New York State Engineer and Surveyor
- In office January 1, 1878 – December 31, 1881
- Governor: Lucius Robinson Alonzo B. Cornell
- Preceded by: John D. Van Buren Jr.
- Succeeded by: Silas Seymour

Personal details
- Born: January 8, 1844 Utica, New York, United States
- Died: February 21, 1907 (aged 63) Utica, New York
- Spouse: Abigail Adams Johnson (1855-1915) (m. 1880)
- Relations: Horatio Seymour (uncle)
- Education: Yale University
- Profession: Engineer

= Horatio Seymour Jr. =

Horatio Seymour Jr. (January 8, 1844 – February 21, 1907) was an American civil engineer, surveyor and politician from New York.

==Life==
He was born on January 8, 1844, in Utica, New York. He was the son of John Forman Seymour (1814–1890, brother of Governor Horatio Seymour) and Frances Antill (Tappan) Seymour (d. 1853). He graduated from Yale College in 1867. He studied law with his father before deciding on a career as an engineer, and he studied at Yale University's Sheffield Scientific School to obtain his professional qualification. In 1871, Seymour received his M.A. from Yale.

He began engineering work with the City Surveyor of Utica, New York, and was on the survey of the Canastota and Cazenovia Railroad in Madison County, New York. In 1871 he became Assistant Engineer of the Seneca Falls and Sodus Bay Railroad, and afterwards was Assistant Engineer of the Wellsboro and Lawrenceville Railroad, and Chief Engineer of the Cowanesque Valley Railroad.

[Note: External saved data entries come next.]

(* ===== verification/OffloadSetup.v ===== *)
(** What a configuration of KV offloading to CPU memory makes: the block sizes and
    the number of slots ([vllm/v1/kv_offload/spec.py], [cpu/spec.py]), the manager
    behind the abstract interface, and the two transfer handlers that the worker
    registers ([worker/cpu_gpu.py]). *)
From S2P Require Import Prelude PyDict Request FreeQueue SchedState.
From S2P Require Import OffloadPolicy OffloadPolicyLemmas OffloadManager OffloadConnector OffloadTransfer OffloadWorker.
From S2P Require Import OffloadLemmas OffloadRun OffloadSpec OffloadLaws.
From S2P Require Import OffloadTransferSpec.
From S2P Require Import OffloadConnectorLemmas OffloadConnectorStore OffloadConnectorSpec OffloadWorkerSpec.
Local Open Scope Z_scope.

(** The parts of [vllm_config] and [kv_cache_config] that are read; the options of
    [kv_connector_extra_config] may be absent. *)
Record offloading_config := mkOffloadingConfig {
  cfg_hash_block_size : Z;
  cfg_gpu_block_sizes : list Z;
  cfg_group_page_sizes : list Z;
  cfg_num_kv_cache_tensors : Z;
  cfg_world_size : Z;
  cfg_enable_prefix_caching : bool;
  cfg_enable_kv_cache_events : bool;
  cfg_block_size : option Z;
  cfg_cpu_bytes_to_use : option Z;
  cfg_eviction_policy : option string;
  cfg_store_threshold : option Z;
  cfg_max_tracker_size : option Z
}.

Record CPUOffloadingSpec := mkSpec {
  sp_gpu_block_size : list Z;
  sp_block_size_factor : Z;
  sp_num_blocks : Z;
  sp_eviction_policy : string
}.

Fixpoint assert_divides (block_sizes : list Z) (hash_block_size : Z) : res unit :=
  match block_sizes with
  | [] => Ok tt
  | b :: rest => m ← py_mod b hash_block_size ; if m =? 0 then assert_divides rest hash_block_size else Err AssertionError
  end.

(** [OffloadingSpec.__init__]: the number of GPU blocks per offloaded block. *)
Definition block_size_factor_of (cfg : offloading_config) : res Z :=
  _ ← assert_divides (cfg_gpu_block_sizes cfg) (cfg_hash_block_size cfg) ;
  match cfg_block_size cfg with
  | None => Ok 1
  | Some offloaded_block_size =>
      match remove_dups (cfg_gpu_block_sizes cfg) with
      | [gpu_block_size] =>
          m ← py_mod offloaded_block_size gpu_block_size ;
          if m =? 0 then py_floordiv offloaded_block_size gpu_block_size else Err AssertionError
      | _ => Err AssertionError
      end
  end.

In 1873 he made a survey of the Antrim mine of the Fall Brook Coal Co., and in 1874 a topographic survey of the lands of the Buffalo Coal Co. in Pennsylvania.

On December 1, 1874, he was appointed Assistant Engineer on the New York State Canals. He was New York State Engineer and Surveyor from 1878 to 1881, elected on the Democratic ticket in 1877 and 1879. In 1882, he became manager of the Michigan Land and Iron Company properties in Michigan. Later he returned to Utica and continued to work as a general practicing engineer.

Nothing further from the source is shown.